Gas Tax Not the Ultimate Solution



Looks eerily like a cigarette.
A gas tax will be as effective as a cigarette tax on
preventing harm  ...  It won't!
Anyone focused on the tax of gas drilling as their only or primary goal, has succeeded in becoming the pawns of the gas drilling industry.  Those who include discuss of tax in their repertoire of discussion are doing the right thing; those using it as their repertoire are either using it as political cover or are allowing themselves to be used by industry.

The gas industry, like so many others in big business, is a master of spin, deception and diversion. They fight the gas tax as though it would be a big burden. And in so doing, keep the debate focused on whether or not they should be taxed, rather than the question of whether or not they should be allowed to drill in the first instance, and if so, how, when and where regulation should limit that drilling. Being the subject of a gas tax rather than future limits on drilling (whether by moratorium, strong regulation or strong legislation) would be a big win for the gas drillers – not the loss they are trying to make you believe.

Smart legislators, environmental organizations, and gas drilling opponents might include the question of a tax in their advocacy and efforts regarding drilling for natural gas, but they don’t allow it to become the message.

When it comes to gas drilling the first question that has to be answered is whether or not we should allow drilling at all using the devastating tactics and technologies the drillers are seeking – i.e. sprawling wells, roads and pipelines coupled with horizontal drilling, hydrofracturing and the massive volumes of water withdraw and chemical contamination that result in a permanent loss of fresh water of massive and unsustainable proportions.

The second question is, to the extent we do allow some drilling, where will we allow that drilling to take place, using what technologies, subject to what limitations, and with what safeguards for shut down.

The final question to be answered is, to the extent we do allow drilling, how much will we tax it and how will those funds be used to protect and restore the environments and communities harmed.

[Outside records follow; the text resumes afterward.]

(* ===== verification/Utf8.v ===== *)
(** * Go strings as runes

    What Go does with the UTF-8 text of a string: [decode_runes] is the sequence a
    [range] over it yields, with U+FFFD for every byte that does not belong to a
    well-formed encoding, and [encode_rune] is [WriteRune]. Bytes and runes are
    integers. *)

From S2P Require Import Prelude.

Definition bytes_of (s : string) : list Z := map byte_of (String.list_ascii_of_string s).
Definition string_of (l : list Z) : string :=
  String.string_of_list_ascii (map (fun b => Ascii.ascii_of_nat (Z.to_nat b)) l).

Definition RuneError : Z := 65533.

Definition valid_rune (r : Z) : bool :=
  ((0 <=? r) && (r <? 55296)) || ((57344 <=? r) && (r <=? 1114111)).

Definition encode_valid (r : Z) : list Z :=
  if r <? 128 then [r]
  else if r <? 2048 then [192 + r / 64; 128 + r mod 64]
  else if r <? 65536 then [224 + r / 4096; 128 + r / 64 mod 64; 128 + r mod 64]
  else [240 + r / 262144; 128 + r / 4096 mod 64; 128 + r / 64 mod 64; 128 + r mod 64].

Definition encode_rune (r : Z) : list Z := encode_valid (if valid_rune r then r else RuneError).
Definition encode_runes (rs : list Z) : list Z := flat_map encode_rune rs.

Definition between (lo b hi : Z) : bool := (lo <=? b) && (b <=? hi).
Definition continuation (b : Z) : bool := between 128 b 191.

(** The range of the second byte after the first ([acceptRanges]). *)
Definition second_ok (b0 b1 : Z) : bool :=
  if b0 =? 224 then between 160 b1 191
  else if b0 =? 237 then between 128 b1 159
  else if b0 =? 240 then between 144 b1 191
  else if b0 =? 244 then between 128 b1 143
  else continuation b1.

(** The first rune and how many bytes it takes ([utf8.DecodeRuneInString]); the text is not empty. *)
Definition decode_rune (b0 : Z) (rest : list Z) : Z * nat :=
  if b0 <? 128 then (b0, 1%nat)
  else if between 194 b0 223 then
    match rest with
    | b1 :: _ => if continuation b1 then ((b0 - 192) * 64 + (b1 - 128), 2%nat) else (RuneError, 1%nat)
    | _ => (RuneError, 1%nat)
    end
  else if between 224 b0 239 then
    match rest with
    | b1 :: b2 :: _ =>
        if second_ok b0 b1 && continuation b2 then ((b0 - 224) * 4096 + (b1 - 128) * 64 + (b2 - 128), 3%nat)
        else (RuneError, 1%nat)
    | _ => (RuneError, 1%nat)
    end
  else if between 240 b0 244 then
    match rest with
    | b1 :: b2 :: b3 :: _ =>
        if second_ok b0 b1 && continuation b2 && continuation b3
        then ((b0 - 240) * 262144 + (b1 - 128) * 4096 + (b2 - 128) * 64 + (b3 - 128), 4%nat)
        else (RuneError, 1%nat)
    | _ => (RuneError, 1%nat)
    end
  else (RuneError, 1%nat).

(** A rune takes at least a byte: the length of the text is enough fuel. *)
Fixpoint decode_with (fuel : nat) (bs : list Z) : list Z :=
  match fuel, bs with
  | S fuel, b0 :: rest =>
      let '(r, n) := decode_rune b0 rest in r :: decode_with fuel (drop n bs)
  | _, _ => []
  end.
Definition decode_runes (bs : list Z) : list Z := decode_with (length bs) bs.

(** Text that is UTF-8. *)
Definition utf8 (bs : list Z) : Prop := exists rs, Forall (fun r => valid_rune r = true) rs /\ bs = encode_runes rs.

(** [unicode.IsSpace]. *)
Definition is_space (r : Z) : bool :=
  between 9 r 13 || (r =? 32) || (r =? 133) || (r =? 160) || (r =? 5760) || between 8192 r 8202 || (r =? 8232) ||
  (r =? 8233) || (r =? 8239) || (r =? 8287) || (r =? 12288).

Lemma encode_rune_length r : (1 <= length (encode_rune r) <= 4)%nat.
Proof. unfold encode_rune, encode_valid. repeat case_match; simpl; lia. Qed.

Lemma between_true lo b hi : lo <= b <= hi -> between lo b hi = true.
Proof. intros [? ?]. unfold between. apply andb_true_iff. split; by apply Z.leb_le. Qed.
Lemma between_false lo b hi : b < lo \/ hi < b -> between lo b hi = false.
Proof.
  intros H. unfold between. apply andb_false_iff. destruct H; [left|right]; apply Z.leb_gt; lia.
Qed.

(** What is encoded decodes to itself, whatever follows. *)
Lemma decode_encode r tl : valid_rune r = true ->
  exists b0 rest, encode_rune r ++ tl = b0 :: rest /\ decode_rune b0 rest = (r, length (encode_rune r)).
Proof.
  intros Hv. unfold encode_rune. rewrite Hv. unfold encode_valid.
  assert (Hr : 0 <= r < 55296 \/ 57344 <= r <= 1114111).
  { unfold valid_rune in Hv. apply orb_true_iff in Hv as [Hv|Hv]; bool_to_prop; lia. }
  pose proof (Z.div_mod r 64 ltac:(lia)). pose proof (Z.mod_pos_bound r 64 ltac:(lia)).
  pose proof (Z.div_mod (r / 64) 64 ltac:(lia)). pose proof (Z.mod_pos_bound (r / 64) 64 ltac:(lia)).
  pose proof (Z.div_mod (r / 4096) 64 ltac:(lia)). pose proof (Z.mod_pos_bound (r / 4096) 64 ltac:(lia)).
  assert (E1 : r / 64 / 64 = r / 4096) by (rewrite Z.div_div by lia; done).
  assert (E2 : r / 4096 / 64 = r / 262144) by (rewrite Z.div_div by lia; done).
  destruct (Z.ltb_spec r 128); [|destruct (Z.ltb_spec r 2048); [|destruct (Z.ltb_spec r 65536)]];
    do 2 eexists; (split; [reflexivity|]); unfold decode_rune; cbn [length].
  - destruct (Z.ltb_spec r 128); [done|lia].
  - destruct (Z.ltb_spec (192 + r / 64) 128); [lia|]. rewrite between_true by lia. unfold continuation.
    rewrite between_true by lia. f_equal. lia.
  - destruct (Z.ltb_spec (224 + r / 4096) 128); [lia|]. rewrite (between_false 194), (between_true 224) by lia.
    assert (Hs : second_ok (224 + r / 4096) (128 + r / 64 mod 64) = true).
    { unfold second_ok, continuation.
      destruct (Z.eqb_spec (224 + r / 4096) 224); [apply between_true; lia|].
      destruct (Z.eqb_spec (224 + r / 4096) 237); [apply between_true; lia|].
      destruct (Z.eqb_spec (224 + r / 4096) 240); [lia|]. destruct (Z.eqb_spec (224 + r / 4096) 244); [lia|].
      apply between_true. lia. }
    rewrite Hs. unfold continuation. rewrite between_true by lia. cbn [andb]. f_equal. lia.
  - destruct (Z.ltb_spec (240 + r / 262144) 128); [lia|].
    rewrite (between_false 194), (between_false 224), (between_true 240) by lia.
    assert (Hs : second_ok (240 + r / 262144) (128 + r / 4096 mod 64) = true).
    { unfold second_ok, continuation.
      destruct (Z.eqb_spec (240 + r / 262144) 224); [lia|]. destruct (Z.eqb_spec (240 + r / 262144) 237); [lia|].
      destruct (Z.eqb_spec (240 + r / 262144) 240); [apply between_true; lia|].
      destruct (Z.eqb_spec (240 + r / 262144) 244); [apply between_true; lia|]. apply between_true. lia. }
    rewrite Hs. unfold continuation. rewrite !between_true by lia. cbn [andb]. f_equal. lia.
Qed.

Lemma decode_encode_with rs fuel : Forall (fun r => valid_rune r = true) rs ->
  (length (encode_runes rs) <= fuel)%nat -> decode_with fuel (encode_runes rs) = rs.
Proof.
  intros Hv. revert fuel. induction Hv as [|r rs Hr _ IH]; intros fuel Hf; [by destruct fuel|].
  cbn [encode_runes flat_map] in *. fold (encode_runes rs) in *.
  destruct (decode_encode r (encode_runes rs) Hr) as (b0 & rest & E & Hd).
  pose proof (encode_rune_length r). rewrite length_app in Hf. destruct fuel as [|fuel]; [lia|].
  rewrite E. cbn [decode_with]. rewrite Hd, <- E, drop_app_length. f_equal. apply IH. lia.
Qed.

(** UTF-8 text decodes to the runes it encodes. *)
Lemma decode_encode_runes rs : Forall (fun r => valid_rune r = true) rs -> decode_runes (encode_runes rs) = rs.
Proof. intros Hv. by apply decode_encode_with. Qed.

Lemma encode_runes_app rs1 rs2 : encode_runes (rs1 ++ rs2) = encode_runes rs1 ++ encode_runes rs2.
Proof. apply flat_map_app. Qed.
Lemma trim_with_plain fuel ps s : (forall c, c ∈ s -> plain_byte (byte_of c)) ->
  Forall (fun p => match p with b :: _ => b < 33 \/ 126 < b | [] => False end) ps -> trim_with fuel ps s = s.
Proof.
  intros Hs Hps. destruct fuel as [|fuel]; [done|]. cbn. destruct s as [|c s].
  - assert (E : strip_first ps [] = None); [|by rewrite E]. induction Hps as [|p ps Hp _ IH]; [done|]. cbn. by destruct p.
  - rewrite strip_first_plain; [done|]. eapply Forall_impl; [exact Hps|]. cbn. intros [|b p]; [done|]. specialize (Hs c ltac:(left)). unfold plain_byte in Hs. lia.
Qed.

Lemma space_seqs_edges : Forall (fun p : list Z => match p with b :: _ => b < 33 \/ 126 < b | [] => False end) space_seqs /\
  Forall (fun p : list Z => match p with b :: _ => b < 33 \/ 126 < b | [] => False end) (map (@rev Z) space_seqs).
Proof. split; (repeat (apply Forall_cons; split; [cbn; lia|])); apply Forall_nil_2. Qed.
(** A row has no column for the scope, which a restart assigns anew. *)
Definition unscoped (s : Session) : Session := ss_set_scope (mkScope "" 0) s.
Definition saveDurableLocked (save_ok : bool) (s : Session) (input : option inputClaim) (r : Runtime) : bool * Runtime :=
  if negb (rt_durable r) then (true, r)
  else
    let version := durabilityVersion (ss_FeatureID s) in
    if no_bytes version then (true, r)
    else if save_ok then
      (true, set_store (rt_durable r) (rt_preserve r)
               (<[ss_ID s := mkDurable (unscoped s) version (match input with Some i => ic_expiresAt i | None => 0 end)]> (rt_rows r)) r)
    else (false, count_store r).

(** The locked part of [loadCurrentSession]; the caller gets the state only if it asks for it. *)
Definition load_section (includeState : bool) (del_ok : bytes -> bool) (now : time) (id : bytes) (r : Runtime)
    : (irt_error + Session * nat) * Runtime :=
  if negb (validSessionID id) then (inl ErrNotFound, r)
  else if rt_closed r then (inl ErrClosed, r)
  else match rt_sessions r !! id with
       | None => (inl ErrNotFound, (pruneExpiredLocked del_ok now r).2)
       | Some e =>
           if negb (after (ss_ExpiresAt (se_session e)) now) then (inl ErrExpired, removeLocked (del_ok id) id ErrExpired r)
           else (inr (if includeState then se_session e else ss_set_state [] (ss_Revision (se_session e)) (se_session e), se_ctx e), r)
       end.

(** The rest of it: the catalog answers [scope] for the feature of the session. *)
Definition scope_check (scope : option ScopeIdentity) (del_ok : bool) (s : Session) (r : Runtime) : option irt_error * Runtime :=
  if bool_decide (scope = Some (ss_Scope s)) then (None, r)
  else (Some ErrScopeStale, cancelIfScope del_ok (ss_ID s) (ss_Scope s) ErrScopeStale r).

(** ** [Create] *)

Record CreateRequest := mkCreate { cr_FeatureID : bytes; cr_Binding : Binding; cr_State : bytes; cr_TTL : duration }.
(** The row of a session at the instant [T]: the store holds the session as it is, and at
    most an input claim that is over. *)
Definition row_of (T : time) (e : sessionEntry) (row : DurableSession) : Prop :=
  du_Session row = unscoped (se_session e) /\ du_Version row = se_durableVersion e /\
  match se_input e with Some i => du_InputExpires row = ic_expiresAt i | None => du_InputExpires row <= T end.
(** The store keys a row by the session's identifier and knows no scope. *)
Definition row_wf (id : bytes) (row : DurableSession) : Prop :=
  ss_ID (du_Session row) = id /\ unscoped (du_Session row) = du_Session row /\ 0 <= ss_Revision (du_Session row) < 2 ^ 64.
Definition durable_entry (e : sessionEntry) : bool := negb (no_bytes (se_durableVersion e)).

Record store_ok (T : time) (r : Runtime) : Prop := {
  st_row : rt_durable r = true -> forall id e, rt_sessions r !! id = Some e -> durable_entry e = true ->
    exists row, rt_rows r !! id = Some row /\ row_of T e row;
  st_key : forall id row, rt_rows r !! id = Some row -> row_wf id row
}.

Record runtime_ok (T : time) (r : Runtime) : Prop := {
  ro_core : core_ok [] r;
  ro_entry : forall id e, rt_sessions r !! id = Some e -> entry_ok e;
  ro_store : store_ok T r;
  ro_time : 0 <= T
}.

(** What a section must leave behind. *)
Definition goes_on (n : Z) (T : time) (r r' : Runtime) : Prop := runtime_ok T r' /\ evolves n r r'.

Lemma row_of_later T T' e row : T <= T' -> row_of T e row -> row_of T' e row.
Proof. intros HT (H1 & H2 & H3). split_and!; [done|done|]. destruct (se_input e); [done|]. lia. Qed.

Lemma store_later T T' r : T <= T' -> store_ok T r -> store_ok T' r.
Proof.
  intros HT [H1 H2]. split; [|done]. intros Hd id e He Hv. destruct (H1 Hd id e He Hv) as (row & Hr & Hok). exists row. split; [done|].
  by eapply row_of_later.
Qed.

Lemma runtime_later T T' r : T <= T' -> runtime_ok T r -> runtime_ok T' r.
Proof. intros HT [H1 H2 H3 H4]. split; [done|done|by eapply store_later|]. lia. Qed.

(** ** Nothing but removals *)

Lemma removes_evolves T r r' : runtime_ok T r -> removes r r' -> evolves 0 r r'.
Proof.
  intros H [_ [C X] S _ _ _]. split; [lia|done|]. intros id e' He%S. right. exists e', 0. split_and!; [done|lia|lia|].
  apply follows_refl, (eo_revision _ (ro_entry _ _ H _ _ He)).
Qed.

Lemma removes_store T r r' : store_ok T r -> removes r r' -> store_ok T r'.
Proof.
  intros [H1 H2] [(_ & L & _) _ S W M _]. split.
  - rewrite L. intros Hd id e He Hv. destruct (H1 Hd id e (S _ _ He) Hv) as (row & Hr & Hok). exists row. split; [|done].
    by rewrite W by (by exists e).
  - intros id row Hr. apply H2. rewrite map_subseteq_spec in M. by apply M.
Qed.

Lemma removes_goes_on T r r' : runtime_ok T r -> removes r r' -> core_ok [] r' -> goes_on 0 T r r'.
Proof.
  intros H Hr Hc. split; [|by eapply removes_evolves]. split; [done| |eapply removes_store; [apply H|done]|apply H].
  intros id e He%(rm_sub _ _ Hr). by eapply ro_entry.
Qed.

Lemma stays T r : runtime_ok T r -> goes_on 0 T r r.
Proof. intros H. apply removes_goes_on; [done|apply removes_refl|apply H]. Qed.

Lemma goes_on_weaken n m T r r' : n <= m -> goes_on n T r r' -> goes_on m T r r'.
Proof. intros Hn [H1 H2]. split; [done|by eapply evolves_weaken]. Qed.

Lemma goes_on_trans n m T r1 r2 r3 : goes_on n T r1 r2 -> goes_on m T r2 r3 -> goes_on (n + m) T r1 r3.
Proof. intros [_ E1] [H3 E2]. split; [done|by eapply evolves_trans]. Qed.

Lemma remove_goes_on T r id cause del_ok : runtime_ok T r -> goes_on 0 T r (removeLocked del_ok id cause r).
Proof.
  intros H. apply removes_goes_on; [done|apply removes_one; apply (ro_core _ _ H)|]. apply remove_ok, H.
Qed.

Lemma prune_goes_on T now r del_ok : runtime_ok T r -> goes_on 0 T r (pruneExpiredLocked del_ok now r).2.
Proof. intros H. destruct (pruneExpired_ok config del_ok now r (ro_core _ _ H)) as (H1 & H2 & _). by apply removes_goes_on. Qed.

Lemma counters_goes_on T r c : runtime_ok T r -> goes_on 0 T r (set_counters c r).
Proof. intros H. apply removes_goes_on; [done|by apply removes_same|apply counters_ok, H]. Qed.

Lemma cancelIfScope_goes_on T r id scope cause del_ok : runtime_ok T r -> goes_on 0 T r (cancelIfScope del_ok id scope cause r).
Proof.
  intros H. unfold cancelIfScope. destruct (rt_sessions r !! id) as [e|]; [|by apply stays]. case_bool_decide; [|by apply stays]. by apply remove_goes_on.
Qed.

Lemma load_goes_on T now r id state del_ok : runtime_ok T r -> goes_on 0 T r (load_section state del_ok now id r).2.
Proof.
  intros H. unfold load_section. destruct (validSessionID id); [|by apply stays]. destruct (rt_closed r); [by apply stays|].
  destruct (rt_sessions r !! id) as [e|]; [|by apply prune_goes_on]. destruct (after _ now); [by apply stays|by apply remove_goes_on].
Qed.

Lemma scope_check_goes_on T r scope s del_ok : runtime_ok T r -> goes_on 0 T r (scope_check scope del_ok s r).2.
Proof. intros H. unfold scope_check. case_bool_decide; [by apply stays|by apply cancelIfScope_goes_on]. Qed.

(** What the sections on a session start with. *)
Lemma with_live_goes_on n T now r id scope expected del_ok k : 0 <= n -> runtime_ok T r ->
  (forall e, rt_sessions r !! id = Some e -> scope_of e = scope -> now < ss_ExpiresAt (se_session e) ->
     match expected with Some rev => ss_Revision (se_session e) = rev | None => True end -> goes_on n T r (k e).2) ->
  goes_on n T r (with_live del_ok now id scope expected r k).2.
Proof.
  intros Hn H Hk. assert (Hs : goes_on n T r r) by (apply (goes_on_weaken 0); [done|by apply stays]).
  unfold with_live. destruct (rt_sessions r !! id) as [e|] eqn:He; [|done]. case_bool_decide as Hsc; [cbn [negb]|done].
  destruct (after _ now) eqn:Ha; [cbn [negb]|apply (goes_on_weaken 0); [done|by apply remove_goes_on]].
  unfold after in Ha. apply Z.ltb_lt in Ha.
  destruct expected as [rev|]; [|by apply Hk]. destruct (Z.eqb_spec (ss_Revision (se_session e)) rev) as [Er|]; [|done]. by apply Hk.
Qed.

(** ** A section updates one session *)

Definition with_rows (rows : gmap bytes DurableSession) (r : Runtime) : Runtime := set_store (rt_durable r) (rt_preserve r) rows r.
Definition claim_time (input : option inputClaim) : time := match input with Some i => ic_expiresAt i | None => 0 end.
Definition saved_row (s : Session) (input : option inputClaim) : DurableSession :=
  mkDurable (unscoped s) (durabilityVersion (ss_FeatureID s)) (claim_time input).
Definition rows_saved (s : Session) (input : option inputClaim) (r : Runtime) : gmap bytes DurableSession :=
  if rt_durable r && negb (no_bytes (durabilityVersion (ss_FeatureID s))) then <[ss_ID s := saved_row s input]> (rt_rows r) else rt_rows r.

Lemma with_rows_same r : with_rows (rt_rows r) r = r.
Proof. by destruct r. Qed.

Lemma save_cases save_ok s input r :
  saveDurableLocked durabilityVersion save_ok s input r = (false, count_store r) \/
  saveDurableLocked durabilityVersion save_ok s input r = (true, with_rows (rows_saved s input r) r).
Proof.
  unfold saveDurableLocked, rows_saved. destruct (rt_durable r) eqn:Hd; cbn [negb andb]; [|right; by rewrite with_rows_same].
  destruct (no_bytes _); cbn [negb]; [right; by rewrite with_rows_same|]. destruct save_ok; [right|by left]. unfold with_rows. by rewrite Hd.
Qed.

Lemma rows_saved_other s input r k : k <> ss_ID s -> rows_saved s input r !! k = rt_rows r !! k.
Proof. intros Hk. unfold rows_saved. destruct (_ && _); [|done]. by rewrite lookup_insert_ne. Qed.

Lemma rows_saved_key s input r row : 0 <= ss_Revision s < 2 ^ 64 -> (rt_rows r !! ss_ID s = Some row -> row_wf (ss_ID s) row) ->
  rows_saved s input r !! ss_ID s = Some row -> row_wf (ss_ID s) row.
Proof. intros Hr Hk. unfold rows_saved. destruct (_ && _); [|done]. rewrite lookup_insert_eq. by intros [= <-]. Qed.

Beginning and ending the conversation with the question of a gas tax is foolish and plays right into the hands of the drillers.

While a tax may raise some money, and is an easy political position for those politicians who actually support drilling to take, it will not prevent the poisoning of water, air and people that drilling brings; nor will it stop the industrialization of our most beautiful communities, changing them from rural havens of beauty to industrial landscapes that can never be repaired; and it will not prevent the permanent loss of fresh water (through underground injection and industrial poisoning) or protection from global climate change our children, family, friends and ancestors of the future will need and have a right to expect from us.

There are some very good legislators and environmental organizations who oppose drilling in whole or part who have the gas tax as part of their repertoire of positions – that makes sense.  But to have the gas tax as an only focus? Those folks are clearly looking for the easy out.

A gas tax raises money but it doesn’t prevent harm or protect communities.

When cigarette smoking was taxed by Pennsylvania it may have raised (and still does raise) lots of money, but since then over 1.2 million have died as the result of smoking (and that figure doesn’t include the indirect deaths or excruciating health impacts). Taxing gas may raise money – but as with a cigarette tax it won’t stop people from dying or the environment from being ravaged.
video

First we must ask ourselves – should we drill at all.
Then we must ask, if so, to what extent? Where? When? How? And under what regulatory requirements?
Then we can decide how much to tax! Not should we tax but how much!

On another note about buying into the strategy of the drillers: We are suddenly hearing a lot about areas that are no longer targets for drilling due to bad geology or low concentrations of gas. The timing of these revelations seem awfully suspicious and convenient — they come at the same time that there is an outpouring of demand to protect the Delaware River from gas drilling. Could it be that the "sudden" revelations that drilling doesn't make sense in some of the areas of greatest concern to communities and politicians, including the Upper Delaware River watershed, is merely a smokescreen to deflate the outpouring of citizen and political action on the issue?